Why does the real part of quaternion conjugation with a pure quaternion stay 0?

Question

This answer stated a few facts which I don't understand completely:

The "real part" (the $w$) of the product of two quaternions $pq$ is the same as the "real part of $qp.$

So, what happens when I take a unit quaternion $q$ and a "pure" quaternion $v,$ and calculate $$ p = q^\ast v q.$$

Well, we have $$\parallel p \parallel = 1 \cdot \parallel v > \parallel \cdot 1 = \parallel v \parallel $$

But as to the "real part," we begin with $$ \Re v = 0,$$

then $$ \Re q^\ast (v q) = \Re (v q) q^\ast = \Re v (q q^\ast) = \Re v = 0. $$

My question is not short enough to comment it there, so here it goes as its own question: Why is the real part of $q^*(vq)$ equal to the real part of $(vq)q^*$?
The other steps in the last line seem to be simple enough.
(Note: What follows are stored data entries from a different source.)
(** * music-dagistan: the graph store, its algorithms and the query facade

    A shallow embedding of the TypeScript class [Graph] and of
    [addSongCreditsToGraph] (the version of [src/graph] with node types),
    and of the [Query] resolvers of [server/src/resolvers.ts].

    Conventions of the embedding
    - a JS [Map<string, V>] is an insertion-ordered association list
      ([jsmap V]): [set] on a present key keeps its position, on a new key
      appends; a JS [Set<string>] is an insertion-ordered list ([jsset]);
    - a JS object is an [jsmap] of [jsval];
    - a JS [number] is a value of an abstract type [num] with the operations
      the program uses on it (class [JsNumber]);
    - a thrown exception is the [Throw] result;
    - a [while] loop is [iterate] over its body with a step budget; every
      theorem about a loop shows that the budget the model hands out is
      enough, so the loop's result is a [Some]. *)

From Stdlib Require QArith.
From Stdlib Require Import DecimalString.
From stdpp Require Import base list sets strings.

(** ** Loops *)

(** One round of a loop body either goes on with a new state or returns. *)
Inductive flow (R S : Type) : Type :=
| Return (r : R)
| Continue (s : S).
Arguments Return {R S} r.
Arguments Continue {R S} s.

(** [iterate body n s] runs at most [n] rounds of [body] from [s]; [None]
    when the budget is used up before the loop returns. *)
Fixpoint iterate {R S : Type} (body : S → flow R S) (fuel : nat) (s : S) : option R :=
  match fuel with
  | O => None
  | S fuel' =>
      match body s with
      | Return r => Some r
      | Continue s' => iterate body fuel' s'
      end
  end.

(** A result that is [None] only when a loop ran out of its step budget. *)
Abbreviation budgeted A := (option A) (only parsing).

(** ** Results of calls that may throw *)

Inductive result (A : Type) : Type :=
| Ok (a : A)
| Throw (msg : string).
Arguments Ok {A} a.
Arguments Throw {A} msg.

Definition result_bind {A B : Type} (f : A → result B) (r : result A) : result B :=
  match r with
  | Ok a => f a
  | Throw msg => Throw msg
  end.

#[global] Instance result_ret : MRet result := @Ok.
#[global] Instance result_mbind : MBind result := @result_bind.

(** ** Insertion-ordered maps and sets *)

Abbreviation jsmap V := (list (string * V)) (only parsing).

Fixpoint jsmap_get {V : Type} (k : string) (m : jsmap V) : option V :=
  match m with
  | [] => None
  | (k', v) :: m' => if decide (k' = k) then Some v else jsmap_get k m'
  end.

Definition jsmap_has {V : Type} (k : string) (m : jsmap V) : bool :=
  match jsmap_get k m with
  | Some _ => true
  | None => false
  end.
(* ===== verification/ClockText.v ===== *)
(** Clock texts: [int(text)], the "HH:MM" texts of timelines
    (src/app/scheduling/timeline.py, src/app/plan_content/restaurant_hours.py,
    src/app/constraints/evaluator.py) and the opening ranges found in a text.

    Texts are UTF-8; Python's [int] and the regular expressions also accept
    non-ASCII decimal digits, which no provider of the program writes. *)

From S2P Require Import Prelude PyData.
From Stdlib Require Import ZArith Lia Ascii String.
From stdpp Require Import base tactics option list strings pretty.

Open Scope string_scope.
Open Scope Z_scope.

(** ** [int(text)] *)

Definition digit_of (c : ascii) : option Z :=
  let n := byte_of c in
  if ((48 <=? n)%N && (n <=? 57)%N)%bool then Some (Z.of_N n - 48) else None.

(** Digits, with single underscores between them. *)
Fixpoint digits_value (acc : Z) (after_digit : bool) (s : string) : option Z :=
  match s with
  | EmptyString => if after_digit then Some acc else None
  | String c rest =>
      match digit_of c with
      | Some d => digits_value (10 * acc + d) true rest
      | None =>
          if Ascii.eqb c "_"%char && after_digit then digits_value acc false rest else None
      end
  end.

Definition py_int (s : string) : result exn Z :=
  let text := py_strip s in
  let value :=
    match text with
    | String "-" rest => option_map Z.opp (digits_value 0 false rest)
    | String "+" rest => digits_value 0 false rest
    | _ => digits_value 0 false text
    end in
  match value with
  | Some z => Ok z
  | None => Err (ValueError ("invalid literal for int() with base 10: '" ++ s ++ "'"))
  end.

(** [text.split(":", 1)] as the part before the separator and, if there is
    one, the rest. *)
Definition split_once (sep s : string) : string * option string :=
  match String.index 0 sep s with
  | Some i => (String.substring 0 i s, Some (str_drop (i + String.length sep) s))
  | None => (s, None)
  end.

(** ** Formatting *)

(** [f"{n:02d}"] of a number that is not negative. *)
Definition pad2 (n : Z) : string :=
  if n <? 10 then "0" ++ str_of_Z n else str_of_Z n.

(** [timeline._format_clock], [restaurant_hours.format_clock] *)
Definition format_clock (total_minutes : Z) : string :=
  let m := Z.max 0 total_minutes in
  pad2 (m / 60) ++ ":" ++ pad2 (m mod 60).

(** ** Parsing *)

Definition invalid_clock (value : string) : exn :=
  ValueError ("Invalid clock value: '" ++ value ++ "'").

(** [timeline._parse_clock]: a time of day. *)
Definition parse_day_clock (value : string) : result exn Z :=
  match split_once ":" (py_strip value) with
  | (hour_text, Some minute_text) =>
      if str_contains ":" minute_text then Err (invalid_clock value)
      else
        hour ← py_int hour_text;
        minute ← py_int minute_text;
        if (0 <=? hour) && (hour <=? 23) && (0 <=? minute) && (minute <=? 59)
        then mret (hour * 60 + minute) else Err (invalid_clock value)
  | (_, None) => Err (invalid_clock value)
  end.
(** The date of an ordinal, searched from the first of January. *)
Definition from_ordinal (year n : Z) : date :=
  if n <? days_before_year year + 1
  then add_days (Z.to_nat (n - (days_before_year (year - 1) + 1))) (mkDate (year - 1) 1 1)
  else add_days (Z.to_nat (n - (days_before_year year + 1))) (mkDate year 1 1).

Definition from_isocalendar (year week day : Z) : option date :=
  if (1 <=? year) && (year <=? 9999) && (1 <=? week) && (week <=? iso_weeks year) && (1 <=? day) && (day <=? 7)
  then
    let d := from_ordinal year (iso_week1_monday year + (week - 1) * 7 + (day - 1)) in
    if date_ok d then Some d else None
  else None.

Definition strip_dash (s : string) : option string :=
  match s with String "-" rest => Some rest | _ => None end.

Definition strip_week (s : string) : option string :=
  match s with String "W" rest => Some rest | _ => None end.

(** [date.fromisoformat] on a text of 7, 8 or 10 bytes: a calendar date or a
    week date, with or without separators. *)
Definition fromisoformat (s : string) : option date :=
  let len := String.length s in
  if negb ((len =? 7) || (len =? 8) || (len =? 10))%nat then None
  else
    '(year, rest) ← digits 4 0 s;
    let separated := match strip_dash rest with Some _ => true | None => false end in
    let rest := default rest (strip_dash rest) in
    match strip_week rest with
    | Some rest =>
        '(week, rest) ← digits 2 0 rest;
        match rest with
        | EmptyString => from_isocalendar year week 1
        | _ =>
            rest ← (if separated then strip_dash rest else Some rest);
            '(day, _) ← digits 1 0 rest;
            from_isocalendar year week day
        end
    | None =>
        '(month, rest) ← digits 2 0 rest;
        rest ← (if separated then strip_dash rest else Some rest);
        '(day, _) ← digits 2 0 rest;
        let d := mkDate year month day in
        if date_ok d then Some d else None
    end.

(** [f"{n:04d}"] of a year *)
Definition pad4 (n : Z) : string :=
  (if n <? 1000 then "0" else "") ++ (if n <? 100 then "0" else "") ++ pad2 n.
(* ===== verification/SqliteTaskProofs.v ===== *)
(** The SQLite store refines the abstract task queue. *)

From S2P Require Import Prelude PyData TripSchema TaskModels TaskTables SqliteTaskStore TaskLifecycle.
From Stdlib Require Import ZArith QArith Lia Lqa String.
From stdpp Require Import base tactics option list gmap strings sorting relations.

Open Scope string_scope.
Open Scope Z_scope.
Open Scope list_scope.

Import Sqlite.

(** Saving over columns that an [UPDATE] of the same transaction already set. *)
Lemma alter_save_alter t g m k :
  (∀ r, save_columns t (g r) = save_columns t r) →
  alter (save_columns t) k (alter g k m) = alter (save_columns t) k (m : gmap string TaskRow).
Proof.
  intros H. rewrite alter_alter_eq. apply alter_ext. intros r _. apply H.
Qed.

Section Refinement.
Context (sha256_hex : string → string) (float_repr : Q → string)
  (dump_datetime : datetime → string).

(** The idempotency key is unique in the whole table. *)
Definition same_slot (x y : option string * string) : bool := String.eqb x.2 y.2.

Notation step := (db_step dump_datetime false same_slot).

Lemma sqlite_get_row_Ok tid msg db r : get_row tid msg db = Ok r ↔ db_tasks db !! tid = Some r.
Proof. unfold get_row. destruct (db_tasks db !! tid); naive_solver. Qed.

Lemma sqlite_create_task_step req key uid tid sid clk db t b db' :
  request_fields_ok req = true →
  create_task sha256_hex float_repr req key uid tid sid clk db = Ok (t, b, db') →
  step None (clk 0%nat) db db'.
Proof.
  intros Hreq. unfold create_task.
  destruct (normalize_idempotency_key key) as [k|]; simpl; [|done].
  destruct (list_find _ _) as [[i r]|] eqn:Hkey.
  { destruct (String.eqb _ _); [|done].
    destruct (task_from_row r); simpl; intros; simplify_eq. apply ds_same. }
  destruct (order_limit1 _ _) as [r|].
  { destruct (task_from_row r); simpl; intros; simplify_eq. apply ds_same. }
  destruct (_ || _) eqn:E; [done|]. intros [= <- <- <-].
  apply orb_false_iff in E as [Hf Hs]. apply bool_decide_eq_false, eq_None_not_Some in Hf.
  eapply (ds_insert _ _ _ _ _ _ None tid sid); try done; [|].
  - intros j r Hj E. rewrite <- not_true_iff_false, existsb_exists in Hs.
    apply Hs. exists r. split; [|by apply String.eqb_eq].
    apply list_elem_of_In, task_rows_elem. eauto.
  - intros j r Hj. apply list_find_None in Hkey. rewrite Forall_forall in Hkey.
    unfold same_slot; simpl. apply String.eqb_neq, Hkey, task_rows_elem. eauto.
Qed.

Lemma sqlite_record_progress_step tid wid pu clk db t db' :
  progress_event (pu_event_type pu) = true →
  record_progress tid wid pu clk db = Ok (t, db') →
  db_wf db → step (Some wid) (clk 0%nat) db db'.
Proof.
  intros Hpu H Hwf. revert H. unfold record_progress.
  destruct (get_row tid tid db) as [r|] eqn:Hr; simpl; [|done].
  apply sqlite_get_row_Ok in Hr. rewrite (task_from_row_wf _ _ (wf_rows _ Hwf _ _ Hr)); simpl.
  destruct (has_valid_lease _ _ _) eqn:Hv; [|done]. intros [= <- <-].
  apply (ds_update _ _ _ _ _ _ tid r (apply_progress pu (row_task r)) (clk 1%nat)
    (Some (clk 2%nat, pu_event_type pu, pu_message pu, pu_data pu))); [done|].
  by eapply tr_progress.
Qed.

Lemma sqlite_claim_candidate now db r :
  order_limit1 row_created_at (filter (fun r => claimable now r = true) (task_rows db)) = Some r →
  claimable now r = true ∧ (∃ tid, db_tasks db !! tid = Some r) ∧
  ∀ tid r', db_tasks db !! tid = Some r' → claimable now r' = true →
    row_created_at r <= row_created_at r'.
Proof.
  intros [Hin Hmin]%order_limit1_Some.
  apply list_elem_of_filter in Hin as [Hc Hin]. apply task_rows_elem in Hin.
  split; [done|]. split; [done|].
  intros tid r' Hr' Hc'. apply Hmin, list_elem_of_filter. split; [done|].
  apply task_rows_elem. eauto.
Qed.

Lemma sqlite_claim_next_step wid lease_seconds clk db o db' :
  claim_next wid lease_seconds clk db = Ok (o, db') →
  db_wf db → step (Some wid) (clk 0%nat) db db'.
Proof.
  intros H Hwf. revert H. unfold claim_next.
  destruct (order_limit1 _ _) as [r|] eqn:Hsel; [|intros [= <- <-]; apply ds_same].
  destruct (sqlite_claim_candidate _ _ _ Hsel) as (Hc & [tid Hr] & _).
  pose proof (wf_rows _ Hwf _ _ Hr) as Hrow.
  rewrite (task_from_row_wf _ _ Hrow); simpl. rewrite (rw_id _ _ Hrow), Hr, Hc.
  destruct (apply_claim wid _ _ (row_task r)) as [t' ty] eqn:Ht.
  intros [= <- <-].
  match goal with |- step _ _ _ ?d =>
    assert (Hd : d = update_db (clk 1%nat) t'
       (Some (clk 2%nat, ty, message t',
              Some [("worker_id", JStr wid); ("attempt", JInt (attempt t'))])) db) end.
  { unfold update_db, save_task, insert_event; simpl. f_equal.
    replace (task_id t') with tid; [by apply alter_save_alter|].
    pose proof (apply_claim_spec wid (clk 0%nat) (lease_until (clk 0%nat) lease_seconds) (row_task r))
      as Hs. rewrite Ht in Hs. destruct Hs as (_&_&_&_&_&_&_&_&_&_&_&_&Hid&_).
    simpl in Hid. by rewrite Hid, (rw_id _ _ Hrow). }
  rewrite Hd. eapply ds_update; [exact Hr|]. simpl.
  replace t' with (apply_claim wid (clk 0%nat) (lease_until (clk 0%nat) lease_seconds) (row_task r)).1
    by (by rewrite Ht).
  replace ty with (apply_claim wid (clk 0%nat) (lease_until (clk 0%nat) lease_seconds) (row_task r)).2
    by (by rewrite Ht).
  destruct (claimable_guard _ _ _ Hrow Hc). by apply tr_claim.
Qed.

Lemma sqlite_heartbeat_step tid wid lease_seconds clk db b db' :
  heartbeat tid wid lease_seconds clk db = Ok (b, db') →
  db_wf db → step (Some wid) (clk 0%nat) db db'.
Proof.
  intros H Hwf. revert H. unfold heartbeat.
  destruct (db_tasks db !! tid) as [r|] eqn:Hr; [|intros [= <- <-]; apply ds_same].
  pose proof (wf_rows _ Hwf _ _ Hr) as Hrow.
  case_bool_decide as Hg; [|intros [= <- <-]; apply ds_same].
  rewrite (task_from_row_wf _ _ Hrow); simpl. intros [= <- <-].
  destruct Hg as [Hs Hw]. rewrite (rw_status _ _ Hrow) in Hs. rewrite (rw_worker _ _ Hrow) in Hw.
  apply (ds_update _ _ _ _ _ _ tid r (apply_heartbeat (clk 0%nat) lease_seconds (row_task r))
    (clk 1%nat) None); [done|]. by eapply tr_heartbeat.
Qed.

Lemma sqlite_request_cancel_step tid uid clk db t db' :
  request_cancel tid uid clk db = Ok (t, db') → db_wf db → step None (clk 0%nat) db db'.
Proof.
  intros H Hwf. revert H. unfold request_cancel.
  destruct (get_row _ _ db) as [r|] eqn:Hr; cbn [mbind result_bind]; [|done].
  apply sqlite_get_row_Ok in Hr. pose proof (wf_rows _ Hwf _ _ Hr) as Hrow.
  rewrite (task_from_row_wf _ _ Hrow); cbn [mbind result_bind].
  case_match; [done|]. destruct (terminal (row_task r)) eqn:Ht; [intros [= <- <-]; apply ds_same|].
  remember (cancel_waiting (clk 0%nat) (row_task r)) as tw eqn:Ew.
  remember (cancel_running (row_task r)) as tr eqn:Er.
  destruct (status (row_task r)) eqn:Hs; unfold terminal in Ht; rewrite Hs in Ht; try done;
    intros [= <- <-].
  - apply (ds_update _ _ _ _ _ _ tid r tw (clk 1%nat)
      (Some (clk 2%nat, task_cancelled, message tw, None))); [done|].
    apply tr_cancel_waiting; [done|left; exact Hs|left; exact Ew].
  - apply (ds_update _ _ _ _ _ _ tid r tr (clk 0%nat)
      (Some (clk 1%nat, cancellation_requested, message tr, None))); [done|].
    subst tr. by apply tr_cancel_running.
  - apply (ds_update _ _ _ _ _ _ tid r tw (clk 1%nat)
      (Some (clk 2%nat, task_cancelled, message tw, None))); [done|].
    apply tr_cancel_waiting; [done|right; exact Hs|left; exact Ew].
Qed.

Lemma sqlite_mark_terminal_step tid wid oc clk db t db' :
  outcome_ok dump_datetime oc →
  mark_terminal tid wid oc clk db = Ok (t, db') →
  db_wf db → step (Some wid) (clk 0%nat) db db'.
Proof.
  intros Hoc H Hwf. revert H. unfold mark_terminal.
  destruct (get_row _ _ db) as [r|] eqn:Hr; simpl; [|done].
  apply sqlite_get_row_Ok in Hr. pose proof (wf_rows _ Hwf _ _ Hr) as Hrow.
  rewrite (task_from_row_wf _ _ Hrow); simpl.
  destruct (terminal (row_task r)) eqn:Ht; [intros [= <- <-]; apply ds_same|].
  case_bool_decide as Hw; [|done]. intros [= <- <-].
  apply (ds_update _ _ _ _ _ _ tid r (apply_outcome oc (clk 0%nat) (row_task r)) (clk 1%nat)
    (Some (clk 2%nat, oc_event_type oc, oc_message oc, oc_event_data oc))); [done|].
  by eapply tr_end.
Qed.

Notation perform' := (perform sha256_hex float_repr dump_datetime).
Notation exec' := (exec sha256_hex float_repr dump_datetime).
Notation run' := (run sha256_hex float_repr dump_datetime).

Lemma sqlite_perform_step op clk db x db' :
  op_ok op = true → perform' op clk db = Ok (x, db') → db_wf db →
  step (op_actor op) (clk 0%nat) db db'.
Proof.
  intros Hop H Hwf.
  destruct op; apply respond_Ok in H as (a & H & _); cbn [op_actor op_ok] in *.
  - destruct a as [t b]. exact (sqlite_create_task_step _ _ _ _ _ _ _ _ _ _ Hop H).
  - exact (sqlite_record_progress_step _ _ _ _ _ _ _ Hop H Hwf).
  - exact (sqlite_claim_next_step _ _ _ _ _ _ H Hwf).
  - exact (sqlite_heartbeat_step _ _ _ _ _ _ _ H Hwf).
  - exact (sqlite_request_cancel_step _ _ _ _ _ _ H Hwf).
  - exact (sqlite_mark_terminal_step _ _ _ _ _ _ _ (oc_ok_succeeded _ _) H Hwf).
  - exact (sqlite_mark_terminal_step _ _ _ _ _ _ _ (oc_ok_cancelled _ _) H Hwf).
  - exact (sqlite_mark_terminal_step _ _ _ _ _ _ _ (oc_ok_failed _ _ _ Hop) H Hwf).
Qed.

Lemma sqlite_exec_step op clk db :
  op_ok op = true → db_wf db → step (op_actor op) (clk 0%nat) db (exec' op clk db).2.
Proof.
  intros Hop Hwf. unfold exec, commit_or_rollback.
  destruct (perform' op clk db) as [[x db']|e] eqn:E; simpl; [|apply ds_same].
  by eapply sqlite_perform_step.
Qed.

Lemma sqlite_run_refines ops db :
  Forall (fun oc => op_ok oc.1 = true) ops → db_wf db →
  db_run dump_datetime false same_slot (map op_label ops) db (run' ops db).
Proof.
  revert db. induction ops as [|[op clk] ops IH]; intros db Hops Hwf; simpl; [constructor|].
  apply Forall_cons in Hops as [Hop Hops].
  pose proof (sqlite_exec_step op clk db Hop Hwf) as Hs.
  econstructor; [exact Hs|]. apply IH; [done|]. by eapply db_wf_step.
Qed.
End Refinement.
(** Later writes: another worker, a client, then the worker itself. *)
Definition demo_others : list (TaskOp * clock) :=
  [(OpClaim (fun _ => false) "w2" 30, demo_clock 400);
   (OpHeartbeat "t1" "w2" 30, demo_clock 500);
   (OpSucceed "t1" "w2" "s1", demo_clock 600);
   (OpCancel "t1" None, demo_clock 700)].
Definition demo_finish : list (TaskOp * clock) :=
  demo_ops ++ [(OpSucceed "t1" "w1" "s1", demo_clock 400)].
Definition demo_lease : datetime := lease_until 200 30.

Definition sq_run := Sqlite.run (fun s => s) q_text dt_text.
Definition my_run := Mysql.run (fun s => s) q_text dt_text String.eqb (fun _ => true).
Definition demo_db : TaskDb := sq_run demo_ops empty_db.
Definition demo_row (ops : list (TaskOp * clock)) : TaskRow :=
  default (row_of_new_task None (new_task "" "" "" "" demo_request None 0 0))
    (db_tasks (sq_run ops empty_db) !! "t1").


(** ** Stores over arbitrary library parameters *)

Section Stores.
Context (sha256_hex : string → string) (float_repr : Q → string)
  (dump_datetime : datetime → string) (key_eq : string → string → bool)
  (known_user : string → bool).

Notation sqlite_run := (Sqlite.run sha256_hex float_repr dump_datetime).
Notation mysql_run := (Mysql.run sha256_hex float_repr dump_datetime key_eq known_user).
Notation sqlite_exec := (Sqlite.exec sha256_hex float_repr dump_datetime).
Notation mysql_exec := (Mysql.exec sha256_hex float_repr dump_datetime key_eq known_user).
Notation sqlite_create := (Sqlite.create_task sha256_hex float_repr).
Notation mysql_create := (Mysql.create_task sha256_hex float_repr key_eq known_user).

Definition ops_ok (ops : list (TaskOp * clock)) : Prop := Forall (fun oc => op_ok oc.1 = true) ops.

Lemma sqlite_run_wf ops : ops_ok ops → db_wf (sqlite_run ops empty_db).
Proof.
  intros H. eapply db_wf_run; [|exact db_wf_empty].
  apply SqliteTaskProofs.sqlite_run_refines; [exact H|exact db_wf_empty].
Qed.

Lemma mysql_run_wf ops : ops_ok ops → db_wf (mysql_run ops empty_db).
Proof.
  intros H. eapply db_wf_run; [|exact db_wf_empty].
  apply MysqlTaskProofs.mysql_run_refines; [exact H|exact db_wf_empty].
Qed.

Lemma sqlite_run_app ops1 ops2 db :
  sqlite_run (ops1 ++ ops2) db = sqlite_run ops2 (sqlite_run ops1 db).
Proof. unfold Sqlite.run. apply foldl_app. Qed.

Lemma mysql_run_app ops1 ops2 db :
  mysql_run (ops1 ++ ops2) db = mysql_run ops2 (mysql_run ops1 db).
Proof. unfold Mysql.run. apply foldl_app. Qed.


(** What "only other actors, no later than [L]" means for a list of writes. *)
Definition others_before (w : string) (L : datetime) (ops : list (TaskOp * clock)) : Prop :=
  Forall (fun oc => op_actor oc.1 ≠ Some w ∧ oc.2 0%nat <= L) ops.

Lemma labels_Forall (P : option string → datetime → Prop) ops :
  Forall (fun oc : TaskOp * clock => P (op_actor oc.1) (oc.2 0%nat)) ops →
  Forall (fun l => P l.1 l.2) (map op_label ops).
Proof. intros H. apply Forall_fmap. eapply Forall_impl; [exact H|]. done. Qed.
(* ===== verification/TaskRuntime.v ===== *)
(** The world a worker acts on, and the store interface it acts through.

    A worker, its heartbeat thread, other workers and the web handlers share
    the tables, the notification bus and the snapshot cache.  [TaskIO] is the
    monad of one thread: before its [n]-th access to the shared tables,
    [env_db n] and [env_bus n] apply what everyone else did since the last
    one, and the access reads the clock [clk n].

    [TripTaskStore] is the protocol of src/app/persistence/interfaces.py that
    the runtime relies on, with the laws its clients need; the SQLite and the
    MySQL stores are its instances (TaskRuntimeTheorems.v). *)

From S2P Require Import Prelude PyData TripSchema TaskModels TaskTables TaskLifecycle TaskBus.
From Stdlib Require Import ZArith QArith Lia String Qround.
From stdpp Require Import base tactics option list gmap strings.

Open Scope string_scope.
Open Scope Z_scope.

(** ** The store interface *)

(** The outcome an operation that ends a task asks for. *)
Definition finishing_status (op : TaskOp) (tid wid : string) : option TaskStatus :=
  match op with
  | OpSucceed t w _ => if bool_decide (t = tid ∧ w = wid) then Some Succeeded else None
  | OpMarkCancelled t w _ => if bool_decide (t = tid ∧ w = wid) then Some Cancelled else None
  | OpFail t w _ timed_out =>
      if bool_decide (t = tid ∧ w = wid)
      then Some (if timed_out then TimedOut else Failed) else None
  | _ => None
  end.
Ultimately, I'm trying to figure out under what preconditions the quaternion multiplication and/or conjugation keep the real part zero. I was unable to find any better resource than the linked answer.

In short:

1. How to get the equality $\Re {q^*(vq)} = \Re (vq)q^*$ ? ($q^*$ denotes the conjugate of $q$, which is equal to $q^{-1}$ for a unit quaternion)

2. Which of the preconditions stated in the quote are neccessary for the implication $\Re v = 0 \Rightarrow \Re (qvq^{-1}) = 0$ ?

Answer 1

1. Since, for any two quaternions $p$ and $q$, you have $\operatorname{Re}(pq)=\operatorname{Re}(qp)$, then, in particular$$\operatorname{Re}(q^*vq)=\operatorname{Re}(vqq^*).$$
2. Nothing is needed; it is always true that $\operatorname{Re}(v)=0\implies\operatorname{Re}(q^{-1}vq)=0$ . And I saw no preconditions in the passage that you quote.